◆ **AIM OF THE EXERCISE**: Reproduce exactly, from the data that follows, the line with "(jwst/outlier_detection/outlier_detection_spec.py) and of", the line with "(** A pixel", and every line that lies between them.
----------
(** * Outlier detection on spectra: the detection controller

    A shallow embedding of [OutlierDetectionSpec.do_detection]
    (jwst/outlier_detection/outlier_detection_spec.py) and of the
    collaborators it drives, together with the properties of the design
    document that can be stated over it.

    Python objects live in a store: datamodels and their [meta] nodes are
    allocated separately, so that [median_model.meta = drizzled_models[0].meta]
    shares one node between two models, exactly as attribute assignment does.
    Exceptions are results: a computation returns [Ok v] or [Raise e] together
    with the store as it was when the exception left the function. *)

From Stdlib Require Import QArith Qabs ZArith Lia.
From stdpp Require Import base list gmap strings.

Local Open Scope Z_scope.
Local Open Scope nat_scope.

(* [set_solver] clears hypotheses whether or not they are there. *)
Set Warnings "-clear-no-such-hyp".

(** ** Data model *)

(** A pixel value is a float: either a finite number or a non-finite one
    (NaN, infinity).  Finite values are rationals. *)
Inductive flux :=
| Finite (q : Q)
| NonFinite.

Definition Array := list (list flux).
Definition DQArray := list (list Z).
Definition Mask := list (list bool).

(** [a.shape] of a two-dimensional array: rows, then columns of the first row. *)
Definition shape {A : Type} (a : list (list A)) : nat * nat :=
  (length a, match a with [] => 0 | row :: _ => length row end).

(** [np.zeros(shape)] *)
Definition zeros {A : Type} (z : A) (shp : nat * nat) : list (list A) :=
  replicate (fst shp) (replicate (snd shp) z).

(** References into the store. *)
Abbreviation loc := nat (only parsing).

(** The [meta] node of a datamodel.  [filename] may be Python's [None]. *)
Record Meta := mkMeta {
  filename : option string;
  other : list (string * string)
}.

(** A datamodel object: its arrays and a reference to its [meta] node. *)
Record Model := mkModel {
  data : Array;
  dq : DQArray;
  wht : Array;
  meta : loc
}.

(** What a collaborator sees of a datamodel when it is handed one: the
    arrays and the contents of the meta node at the time of the call. *)
Record Image := mkImage {
  im_data : Array;
  im_dq : DQArray;
  im_wht : Array;
  im_meta : Meta
}.

(** A mosaic as the resampler hands it back: a new image, and whether the
    resampler materialised it in a file rather than keeping it in memory. *)
Record Mosaic := mkMosaic {
  mo_image : Image;
  mo_on_disk : bool
}.

(** Exceptions that can leave the controller. *)
Inductive Exn :=
| IndexError
| DanglingRef
| ConfigError
| ResampleError
| WeightError
| PathError
| CombineError
| PersistenceError
| PerExposureError
| OSError.

Inductive Result (A : Type) :=
| Ok (a : A)
| Raise (e : Exn).
Arguments Ok {A} a.
Arguments Raise {A} e.

(** Values of the keyword dictionary are dynamically typed. *)
Inductive Value :=
| VNone
| VBool (b : bool)
| VInt (z : Z)
| VFloat (q : Q)
| VStr (s : string)
| VPair (a b : Q).

(** [if v:] *)
Definition truthy (v : Value) : bool :=
  match v with
  | VNone => false
  | VBool b => b
  | VInt z => negb (Z.eqb z 0)
  | VFloat q => negb (Qeq_bool q 0)
  | VStr s => match s with EmptyString => false | _ => true end
  | VPair _ _ => true
  end.

(** [v is True] *)
Definition is_True (v : Value) : bool :=
  match v with
  | VBool true => true
  | _ => false
  end.

(** The keyword arguments of [do_detection].  The outlier-detection step
    passes its complete parameter set, so every recognised key is present;
    [make_output_path] is the path-naming callable it injects. *)
Record Kwargs := mkKwargs {
  save_intermediate_results : Value;
  resample_data : Value;
  weight_type : Value;
  good_bits : Value;
  maskpt : Value;
  in_memory : Value;
  snr : Value;
  scale : Value;
  backg : Value;
  make_output_path : option string -> string -> Result string
}.

(** Messages passed to [log.info]. *)
Inductive LogMsg :=
| WritingResampled
| WritingMedian (path : option string)
| RemovingFile (fn : loc).

(** The calls the controller makes on its collaborators, in the order it
    makes them. *)
Inductive Event :=
| EvConvertInputs
| EvDrizzle (ins outs : list loc)
| EvBuildWeight (l : loc)
| EvLog (msg : LogMsg)
| EvSave (l : loc) (path : option string)
| EvSaveFailed (l : loc) (path : option string)
| EvImageModel (l : loc) (shp : nat * nat)
| EvCreateMedianCalled (stack : list loc)
| EvCreateMedianReturned
| EvRemoveFile (fn : loc)
| EvBlot (l : loc)
| EvCompare (l : loc)
| EvReport (l : loc) (e : Exn).

(** The store and the outside world. *)
Record World := mkWorld {
  models : list Model;
  metas : list Meta;
  files : gset loc;
  trace : list Event
}.

(** ** The computation monad: state and exceptions *)

Definition M (A : Type) : Type := World -> Result A * World.

#[global] Instance M_ret : MRet M := fun A a w => (Ok a, w).

#[global] Instance M_bind : MBind M := fun A B f m w =>
  match m w with
  | (Ok a, w') => f a w'
  | (Raise e, w') => (Raise e, w')
  end.

Definition raise {A} (e : Exn) : M A := fun w => (Raise e, w).

(** The outcome of a call on a collaborator enters the computation. *)
Definition lift {A} (r : Result A) : M A := fun w => (r, w).

(** [for x in xs: body(x)] *)
Fixpoint for_each {A} (xs : list A) (body : A -> M unit) : M unit :=
  match xs with
  | [] => mret tt
  | x :: rest => body x;; for_each rest body
  end.

(** Reading a sequence of objects, one after the other. *)
Fixpoint map_m {A B} (f : A -> M B) (xs : list A) : M (list B) :=
  match xs with
  | [] => mret []
  | x :: rest => y ← f x; ys ← map_m f rest; mret (y :: ys)
  end.

(** ** Store operations *)

(** [container[i]]: [IndexError] outside the sequence. *)
Definition index {A} (xs : list A) (i : nat) : M A :=
  match xs !! i with
  | Some x => mret x
  | None => raise IndexError
  end.

Definition get_model (l : loc) : M Model := fun w =>
  match models w !! l with
  | Some m => (Ok m, w)
  | None => (Raise DanglingRef, w)
  end.

Definition get_meta (l : loc) : M Meta := fun w =>
  match metas w !! l with
  | Some mt => (Ok mt, w)
  | None => (Raise DanglingRef, w)
  end.

Definition put_model (l : loc) (m : Model) : M unit := fun w =>
  (Ok tt, mkWorld (<[l := m]> (models w)) (metas w) (files w) (trace w)).

Definition put_meta (l : loc) (mt : Meta) : M unit := fun w =>
  (Ok tt, mkWorld (models w) (<[l := mt]> (metas w)) (files w) (trace w)).

Definition alloc_model (m : Model) : M loc := fun w =>
  (Ok (length (models w)),
   mkWorld (models w ++ [m]) (metas w) (files w) (trace w)).

Definition alloc_meta (mt : Meta) : M loc := fun w =>
  (Ok (length (metas w)),
   mkWorld (models w) (metas w ++ [mt]) (files w) (trace w)).

Definition emit (e : Event) : M unit := fun w =>
  (Ok tt, mkWorld (models w) (metas w) (files w) (trace w ++ [e])).

Definition hold_file (l : loc) : M unit := fun w =>
  (Ok tt, mkWorld (models w) (metas w) ({[l]} ∪ files w) (trace w)).

Definition drop_file (l : loc) : M unit := fun w =>
  (Ok tt, mkWorld (models w) (metas w) (files w ∖ {[l]}) (trace w)).

(** The image a collaborator is handed for the model at [l]. *)
Definition view (l : loc) : M Image :=
  m ← get_model l;
  mt ← get_meta (meta m);
  mret (mkImage (data m) (dq m) (wht m) mt).

(** [model.wht = a], [model.data = a], [model.dq = a], [model.meta = node] *)
Definition set_wht (l : loc) (a : Array) : M unit :=
  m ← get_model l; put_model l (mkModel (data m) (dq m) a (meta m)).

Definition set_data (l : loc) (a : Array) : M unit :=
  m ← get_model l; put_model l (mkModel a (dq m) (wht m) (meta m)).

Definition set_dq (l : loc) (a : DQArray) : M unit :=
  m ← get_model l; put_model l (mkModel (data m) a (wht m) (meta m)).

Definition set_meta (l : loc) (node : loc) : M unit :=
  m ← get_model l; put_model l (mkModel (data m) (dq m) (wht m) node).

(** [model.meta.filename = path]: the node the model refers to is updated
    in place, whoever else refers to it. *)
Definition set_filename (l : loc) (path : string) : M unit :=
  m ← get_model l;
  mt ← get_meta (meta m);
  put_meta (meta m) (mkMeta (Some path) (other mt)).

(** [model.meta.filename] *)
Definition get_filename (l : loc) : M (option string) :=
  m ← get_model l;
  mt ← get_meta (meta m);
  mret (filename mt).

Definition log_info (msg : LogMsg) : M unit := emit (EvLog msg).

(** [try: m  except Exception as e: handler(e)] *)
Definition attempt {A} (m : M A) (handler : Exn -> M A) : M A := fun w =>
  match m w with
  | (Ok a, w') => (Ok a, w')
  | (Raise e, w') => handler e w'
  end.

(** ** Mask Writer *)

(** One row of [dq |= mask * flag]: a position with no mask entry, or a
    false one, is not touched. *)
Fixpoint or_row (flag : Z) (row : list Z) (mrow : list bool) : list Z :=
  match row, mrow with
  | v :: r, b :: m => (if b then Z.lor v flag else v) :: or_row flag r m
  | _, _ => row
  end.

Fixpoint write_mask (flag : Z) (d : DQArray) (mask : Mask) : DQArray :=
  match d, mask with
  | row :: d', mrow :: mask' => or_row flag row mrow :: write_mask flag d' mask'
  | _, _ => d
  end.

(** ** The detection controller *)

(** The collaborators of the controller, known by their contract only:
    the functions and methods it calls that other modules define. *)
Record Collaborators := mkCollaborators {
  (** [self._convert_inputs] applied to the keyword arguments, a method of
      the parent class: it prepares the instance and does not touch the
      exposures, which it is not given. *)
  convert_inputs : Kwargs -> Result unit;
  (** [ResampleSpecData(input_models, single=True, blendheaders=False, ...)]
      followed by [do_drizzle(input_models)]: new mosaics from the exposures. *)
  do_drizzle : Kwargs -> list Image -> Result (list Mosaic);
  (** [resample_utils.build_driz_weight(model, weight_type=, good_bits=)] *)
  build_driz_weight : Image -> Value -> Value -> Result Array;
  (** [create_median(drizzled_models, maskpt)] *)
  create_median : list Image -> Value -> Result Array;
  (** [model.save(path)] *)
  save : Image -> option string -> Result unit;
  (** Deleting the file behind a container entry. *)
  os_remove : loc -> Result unit;
  (** The Back-Projector: the reference image on an exposure's grid. *)
  blot : Image -> Image -> Result Array;
  (** The Outlier Comparator: exposure data, native reference, [snr],
      [scale], [backg], [resample_data]. *)
  compare : Array -> Array -> Value -> Value -> Value -> Value -> Result Mask;
  (** The bits the Mask Writer sets for an outlier. *)
  outlier_flag : Z
}.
----------
◆ **RESPONSE FOR THIS EXERCISE**:
    (jwst/outlier_detection/outlier_detection_spec.py) and of the
    collaborators it drives, together with the properties of the design
    document that can be stated over it.

    Python objects live in a store: datamodels and their [meta] nodes are
    allocated separately, so that [median_model.meta = drizzled_models[0].meta]
    shares one node between two models, exactly as attribute assignment does.
    Exceptions are results: a computation returns [Ok v] or [Raise e] together
    with the store as it was when the exception left the function. *)

From Stdlib Require Import QArith Qabs ZArith Lia.
From stdpp Require Import base list gmap strings.

Local Open Scope Z_scope.
Local Open Scope nat_scope.

(* [set_solver] clears hypotheses whether or not they are there. *)
Set Warnings "-clear-no-such-hyp".

(** ** Data model *)

(** A pixel value is a float: either a finite number or a non-finite one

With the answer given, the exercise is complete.